Punishment alone will not do. He said, "Tao is governed by government, and unified by punishment, and the people are spared and shameless; Tao is governed by virtue, and unified by courtesy, there is shame and dignity" ("The Analects of Confucius: For Politics"). Qin's use of strict laws and torture
rejected morality and shortened life. The rulers of the Western Han Dynasty summed up the lessons of Qin's fall and proposed "paying equal attention to etiquette and law".
Dong Zhongshu then demonstrated that "morality dominates and punishment assists" The thought of "punishment is the aid of virtue, and yin is the aid of yang" ("Spring and Autumn Fanlu·Heaven Discrimination in Man"). Whether it is "clear virtues and careful punishments", "paying equal attention to etiquette
laws", or "morality dominates and punishments are supplemented", they are all to maintain the feudal ethics. The feudal "rule of law" is the "rule of law" under the rule of man. It is pan-moralism and uses law as a means to cooperate with the promotion of feudal ethics. For thousands of years, rulers of successive dynasties have combined ethics and morality with politics, and integrated rituals and punishments, so that rigid legal norms can be elevated to people's consciousness with the help of morality. inner beliefs and behavioral standards.
The discussion of the relationship between law and morality in the West also has a long history. As early as more than 2,000 years ago, the ancient Greek thinker Plato believed that law is a means to maintain justice, and justice means treating friends with kindness and dealing with enemies with evil. Aristotle and Socrates advocated that abiding by the law is a person's moral responsibility, and the formulation of law must focus on virtue and goodness. Aristotle once said that the actual significance of the law should be to promote a permanent system of justice and goodness that can be carried out by the people of the whole state. He believed that law should be the realization of principles of justice, virtue and happiness. Many famous Western jurists believe that people's pursuit of social moral ideals is reflected through the rule of law. The representative one is the natural law of the Stoics, which had a huge impact on Roman law and Roman jurisprudence. The core of natural law
is that law is the art of kindness and justice. Natural law constructs a value system of nature, rationality, justice, and
equality. After the 17th and 18th centuries, natural law thought was again used by bourgeois jurists as a weapon against feudal autocracy. The most prominent feature of the natural law school is that it believes that only laws that are in line with morality are effective, and laws that conflict with morality are bad laws. In the Western tradition, there are many moral concepts about "obeying the law" that we can learn from, such as Plato's "People must have laws and abide by them, otherwise their lives The famous saying "will be like the most savage beasts"; the modern "love of the law" as the core of "national morality" and so on. These moral values ??emphasize that abiding by the law is the moral responsibility of citizens, and self-discipline is a strong support for the rule of law.

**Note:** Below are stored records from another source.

(* ===== verification/Trace.v ===== *)
(** * Effects with a log

    Where a theorem speaks about what the program asks of the world, in which order,
    the state of the world carries a log: every operation enters its event, no code
    reads it.  [emits m P] is the predicate the theorems are built on. *)
From S2P Require Import Prelude GoValues.

Record Traced (W E : Type) := { ds_world : W; ds_log : list E }.
Arguments Build_Traced {W E} _ _.
Arguments ds_world {W E} _.
Arguments ds_log {W E} _.

Section Trace.
Context {W E : Type}.

Abbreviation X := (M (Traced W E)).

Definition ask {A} (op : W -> A * W) (ev : A -> E) : X A :=
  lift (fun s => let '(a, w) := op (ds_world s) in
                 (a, {| ds_world := w; ds_log := ds_log s ++ [ev a] |})).

Definition tell (op : W -> W) (ev : E) : X unit := ask (fun w => (tt, op w)) (fun _ => ev).

(** [defer]: the call runs when [m] has returned or panicked. *)
Definition deferred {A} (m : X A) (op : W -> W) (ev : E) : X A := fun s =>
  let '(a, s') := m s in
  (a, {| ds_world := op (ds_world s'); ds_log := ds_log s' ++ [ev] |}).

(** [emits m P]: whatever the state, the run of [m] adds a trace [t] to the log, and
    [P] holds of its value (none for a panic) and [t]. *)
Definition emits {A} (m : X A) (P : option A -> list E -> Prop) : Prop :=
  forall s, exists t, ds_log (m s).2 = ds_log s ++ t /\ P (m s).1 t.

Lemma emits_weaken {A} (m : X A) (P Q : option A -> list E -> Prop) :
  emits m P -> (forall r t, P r t -> Q r t) -> emits m Q.
Proof. intros Hm HPQ s. destruct (Hm s) as (t & Ht & HP). exists t. auto. Qed.

Lemma emits_ret {A} (a : A) (P : option A -> list E -> Prop) : P (Some a) [] -> emits (ret a) P.
Proof. intros HP s. exists []. by rewrite app_nil_r. Qed.

Lemma emits_panic {A} (P : option A -> list E -> Prop) : P None [] -> emits panic P.
Proof. intros HP s. exists []. by rewrite app_nil_r. Qed.

Lemma emits_ask {A} (op : W -> A * W) ev (P : option A -> list E -> Prop) :
  (forall a, P (Some a) [ev a]) -> emits (ask op ev) P.
Proof.
  intros HP s. unfold ask, lift. destruct (op (ds_world s)) as [a w] eqn:Eop. simpl.
  exists [ev a]. auto.
Qed.

Lemma emits_bind {A B} (m : X A) (f : A -> X B) (P : option B -> list E -> Prop) :
  emits m (fun r t => match r with
                      | None => P None t
                      | Some a => emits (f a) (fun r' t' => P r' (t ++ t'))
                      end) ->
  emits (bind m f) P.
Proof.
  intros Hm s. destruct (Hm s) as (t & Ht & HP). unfold bind.
  destruct (m s) as [[a|] s1]; cbn [fst snd] in *; [|by exists t].
  destruct (HP s1) as (t' & Ht' & HP'). exists (t ++ t'). by rewrite Ht', Ht, app_assoc.
Qed.

Lemma emits_deferred {A} (m : X A) op ev (P : option A -> list E -> Prop) :
  emits m (fun r t => P r (t ++ [ev])) -> emits (deferred m op ev) P.
Proof.
  intros Hm s. destruct (Hm s) as (t & Ht & HP). unfold deferred. destruct (m s) as [a s1].
  cbn [fst snd ds_log] in *. exists (t ++ [ev]). by rewrite Ht, app_assoc.
Qed.

Lemma emits_seq {A B} (m : X A) (f : A -> X B) Q (P : option B -> list E -> Prop) :
  emits m Q -> (forall t, Q None t -> P None t) ->
  (forall a t, Q (Some a) t -> emits (f a) (fun r' t' => P r' (t ++ t'))) -> emits (bind m f) P.
Proof.
  intros Hm HN HS. apply emits_bind. eapply emits_weaken; [exact Hm|]. intros [a|] t; auto.
Qed.

End Trace.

It can be seen from the development of the relationship between Chinese and Western law and morality: Eastern ethical law and
Western natural law both advocate the internalization of external laws into people's conscious consciousness. Only when the law meets people's psychological and emotional needs can it be universally and consciously observed. Law and morality are interpenetrating, integrating and transforming each other.
The law always represents the most basic moral pursuits of society
For example, don't steal and don't kill are the most basic morals of society.